There are two common rules or bits of wisdom that most salespeople learn early. The first is that extroverts make better salespeople. The second commonly accepted piece of wisdom about selling is that you should never ask a prospect how he or she is feeling at the beginning of a conversation. This sounds too “salesy” and manipulative.
The problem with these two commonly accepted examples of sales wisdom, according to sales trainer and consultant David Hoffeld, is that researchers have proven them false. In a new book entitled The Science of Selling: Proven Strategies to Make Your Pitch, Influence Decisions and Close the Deal Hoffeld argues that numerous studies prove that extroverts do not make the best salespeople. The best salespeople (nearly twice as productive in one study) are ambiverts — people who fall in the middle and are neither introverted nor extroverted.

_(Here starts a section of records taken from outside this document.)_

(** Sorting forgets the order a map was walked in. *)
Lemma sorted_fields_unique (l l' : params) :
  NoDup (map fst l) -> l ≡ₚ l' -> merge_sort entry_le l = merge_sort entry_le l'.
Proof.
  intros Hnd Hp. assert (forall a b : string * any, a ∈ l -> b ∈ l -> fst a = fst b -> a = b) as Hinj.
  { clear Hp. induction l as [|x l IH]; [by intros a b ?%elem_of_nil|]. cbn [map] in Hnd. apply NoDup_cons in Hnd as [Hx Hnd].
    assert (forall c, c ∈ l -> fst c ∈ map fst l) as Hin by (intros c Hc; apply list_elem_of_In, in_map, list_elem_of_In, Hc).
    intros a b [->|Ha]%elem_of_cons [->|Hb]%elem_of_cons E; [done|destruct Hx; rewrite E; by apply Hin|destruct Hx; rewrite <- E; by apply Hin|by apply IH]. }
  assert (StronglySorted entry_le (merge_sort entry_le l)) as H1 by apply (StronglySorted_merge_sort entry_le).
  assert (StronglySorted entry_le (merge_sort entry_le l')) as H2 by apply (StronglySorted_merge_sort entry_le).
  pose proof (merge_sort_Permutation entry_le l) as P1. pose proof (merge_sort_Permutation entry_le l') as P2.
  assert (merge_sort entry_le l ≡ₚ merge_sort entry_le l') as P by (by rewrite P1, P2, Hp).
  assert (forall a, a ∈ merge_sort entry_le l -> a ∈ l) as Hel by (intros a; by rewrite P1).
  revert H1 H2 P Hel. generalize (merge_sort entry_le l) (merge_sort entry_le l'). clear P1 P2 Hp Hnd. intros s.
  induction s as [|x s IH]; intros t H1 H2 P Hel; [by apply Permutation_nil in P as ->|]. destruct t as [|y t]; [by apply Permutation_sym, Permutation_nil in P|].
  apply StronglySorted_inv in H1 as [H1 Hx], H2 as [H2 Hy]. assert (x = y) as ->.
  { assert (x ∈ y :: t) as Hxt by (rewrite <- P; left). assert (y ∈ x :: s) as Hys by (rewrite P; left).
    apply Hinj; [apply Hel; left|by apply Hel|]. rewrite Forall_forall in Hx, Hy.
    apply elem_of_cons in Hxt as [->|Hxt]; [done|]. apply elem_of_cons in Hys as [->|Hys]; [done|].
    apply (anti_symm String.le); [by apply Hx|by apply Hy]. }
  f_equal. apply IH; [done|done|by apply Permutation_cons_inv in P|]. intros a Ha. apply Hel. by right.
Qed.

(** The same entry always renders the same way, in whatever order its map is
    walked. *)
Lemma format_deterministic order order' entry :
  NoDup (map fst entry) -> (forall l, order l ≡ₚ l) -> (forall l, order' l ≡ₚ l) -> format order entry = format order' entry.
Proof.
  intros Hnd Ho Ho'. unfold format. do 8 f_equal. apply sorted_fields_unique.
  - assert (NoDup (map fst (order entry))) as Hn by (by rewrite (Permutation_map fst (Ho entry))). revert Hn. generalize (order entry). intros l Hn.
    induction l as [|x l IH]; [constructor|]. cbn [map] in Hn. apply NoDup_cons in Hn as [Hx Hn]. cbn [List.filter]. destruct (negb _); [|by apply IH].
    cbn [map]. apply NoDup_cons. split; [|by apply IH]. intros Hin. apply Hx. apply list_elem_of_In, in_map_iff in Hin as (z & E & Hz%List.filter_In).
    apply list_elem_of_In, in_map_iff. exists z. tauto.
  - rewrite <- (Ho' entry) in *. assert (order entry ≡ₚ order' entry) as Hp by (by rewrite Ho, Ho'). revert Hp. generalize (order entry) (order' entry).
    intros l l' Hp. induction Hp as [|x l l' _ IH|x y l|l l2 l3 _ IH1 _ IH2]; cbn; [done| | |by etransitivity].
    + destruct (negb _); [by constructor|done].
    + destruct (negb _), (negb _); try done. constructor.
Qed.
End logs.

Section logs_spec.
Context (upper : string -> string) (sprint : any -> string) (unmarshal : string -> option params) (order : params -> params).

Notation show' := (show upper sprint unmarshal order).
Notation runLogs' := (runLogs upper sprint unmarshal order).

Definition short (line : string) : Prop := (String.length line < max_line)%nat.

(** [logs] prints the journal's lines in order, up to the first that is too
    long for the scanner, which is an error.  A line that is no entry is always
    printed as it is; an entry is printed exactly when it is from the subsystem
    asked for and at the level asked for or worse, an unknown level asked for
    asking for nothing. *)
Theorem logs_print o pre post :
  Forall short pre -> match post with [] => True | line :: _ => ~ short line end ->
  runLogs' o (pre ++ post) = (omap (show' o) pre, match post with [] => None | _ => Some "bufio.Scanner: token too long" end)
  /\ forall line,
     ((has_prefix (trim_space line) "{" = false \/ unmarshal line = None) -> show' o line = Some line)
     /\ forall entry, has_prefix (trim_space line) "{" = true -> unmarshal line = Some entry ->
        (is_Some (show' o line) <->
         (lo_src o = "" \/ asString (obj_get entry "src") = lo_src o)
         /\ (levelRank (lo_level o) = 0 \/ levelRank (lo_level o) <= levelRank (asString (obj_get entry "level")))).
Proof.
  intros Hpre Hpost. split.
  - induction Hpre as [|line pre Hl Hpre IH]; cbn [app runLogs omap list_omap].
    + destruct post as [|line post]; [done|]. cbn [runLogs]. unfold short in Hpost. by rewrite (proj2 (Nat.leb_le _ _)) by lia.
    + rewrite (proj2 (Nat.leb_gt _ _)) by done. rewrite IH. by destruct (show' o line).
  - intros line. unfold show. split.
    + intros [-> | Hn]; [done|]. rewrite Hn. by destruct (has_prefix _ _).
    + intros entry Hp Hu. rewrite Hp, Hu. assert (forall v, levelRank v = 0 \/ 0 < levelRank v) as Hrank.
      { intros v. unfold levelRank. repeat case_decide; lia. }
      assert (forall a b, (0 <? levelRank a) && (levelRank b <? levelRank a) = false <-> levelRank a = 0 \/ levelRank a <= levelRank b) as Hlev.
      { intros a b. rewrite andb_false_iff, Z.ltb_ge, Z.ltb_ge. destruct (Hrank a); lia. }
      rewrite <- Hlev. destruct (_ && (_ <? _)) eqn:E2.
      * split; [|intros [_ Hf]; discriminate Hf]. destruct (negb _ && _); by intros [? ?].
      * destruct (bool_decide (lo_src o = "")) eqn:E1; [apply bool_decide_eq_true in E1|apply bool_decide_eq_false in E1]; cbn [negb andb].
        -- split; [split; [by left|done]|by eexists].
        -- destruct (bool_decide (asString _ = _)) eqn:E3; [apply bool_decide_eq_true in E3|apply bool_decide_eq_false in E3]; cbn [negb].
           ++ split; [split; [by right|done]|by eexists].
           ++ split; [by intros [? ?]|by intros [[?|?] _]].
Qed.
End logs_spec.

(** ** Witnesses *)

Definition demo_runs : list (Z * faults) := [(2, []); (1, []); (5, [])].

Lemma replay_prints_the_journal_witness :
  replay_again (fun _ _ => None) demo_runs 1 demo_db = (events_between 1 4 demo_db, Ok 4).
Proof.
  assert (exists p, replay_again (fun _ _ => None) demo_runs 1 demo_db = (p, Ok 4)) as [p E] by (eexists; vm_compute; reflexivity).
  rewrite E. by rewrite (proj2 (proj2 (replay_prints_the_journal (fun _ _ => None) demo_runs 1 demo_db p demo_db_wf) 4 E)).
Defined.

Definition demo_journal_lines : list string := ["Started radar-node"; "{A"; "{B"].
Definition demo_unmarshal (line : string) : option params :=
  if decide (line = "{A") then Some [("level", VString "INFO"); ("src", VString "agent"); ("msg", VString "tick complete"); ("ts", VString "2026-01-01T07:22:48.123Z")]
  else if decide (line = "{B") then Some [("results", VString "4"); ("level", VString "ERROR"); ("src", VString "agent"); ("msg", VString "heartbeat failed"); ("err", VString "refused"); ("ts", VString "2026-01-01T07:22:48.123Z")]
  else None.
Definition demo_sprint (v : any) : string := asString v.

Lemma logs_print_witness :
  runLogs (fun s => s) demo_sprint demo_unmarshal (fun l => l) (mkLogOptions "warn" "agent" false) demo_journal_lines
  = (["Started radar-node"; "07:22:48 ERROR agent      heartbeat failed  err=refused  results=4"], None).
Proof.
  refine (eq_trans (proj1 (logs_print (fun s => s) demo_sprint demo_unmarshal (fun l => l) (mkLogOptions "warn" "agent" false) demo_journal_lines [] _ I)) _).
  - repeat (apply Forall_cons; split; [apply Nat.leb_le; by vm_compute|]). apply Forall_nil_2.
  - by vm_compute.
Defined.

Likewise, Hoffeld uses academic research to dispute the notion that asking people how they feel is counterproductive in a sales conversation. Social psychologist Daniel Howard proved through his work with representatives of the Hunger Relief Committee that asking potential donors how they felt had a significant positive impact on donations.
These two fallacies are just two examples of what Hoffeld says is the core problem with sales methodologies today: They are not based on the scientific evidence available concerning how people are persuaded and why they might buy. The Science of Selling is Hoffeld’s attempt to inject science into modern-day sales strategies and training.
Two Routes to Persuasion
Thanks to science, the process of making buying decisions is no longer a mystery, Hoffeld writes. Behavioral scientists Richard Petty and John Cacioppo identified two methods of influence, which Hoffeld adapts to the sales process.
In the context of sales, the peripheral route of influence identified by Petty and Cacioppo concerns factors that are outside the core sales message but still “have considerable sway on how we make decisions,” Hoffeld writes. These factors are mental reflexes, or “heuristics.” Researchers have identified many of the heuristics that influence how we make decisions. One heuristic, for example, is asymmetric dominance effect, which explains why presenting alternatives that are dissimilar (“asymmetric,” if you will) makes decisions harder. The likeability bias and social proof (knowing that others are buying the product) are two other heuristics that, Hoffeld writes, salespeople can use to influence buyers.
The second method of influence — the central route of persuasion — refers to the actual core sales message, and it is at the heart of the book. Hoffeld conducted his own research over six years that combined a thorough review of the academic evidence with extensive study of sales calls. The result was a science-based methodology for selling based on six “why” questions: Why change? Why now? Why your industry solution? (The lesson here: Competitors may not come from your industry.) Why you and your company? Why your product and service? Why spend the money?
Throughout the book, Hoffeld describes, based on science, how to gain the prospect’s commitment on these six “whys.” He also covers, among a number of other topics, the factor of a buyer’s emotions, science-based presentation strategies, and how to neutralize competitors and overcome objections.
Asked by Hoffeld to name the source of their sales methodologies, most participants at one webinar either responded “trial and error” or “recommendations from experts” — experts, Hoffeld notes, who overwhelmingly use the flimsy evidence of their own experiences. About 5 percent simply responded, “wishful thinking.”
No one, Hoffeld writes, said “scientific findings on how the brain formulates a buying decision.” In this fascinating book, Hoffeld succeeds in exploring the many ways that salespeople can use advances in social psychology, neuroscience and behavioral economics to be more successful — with no wishful thinking involved.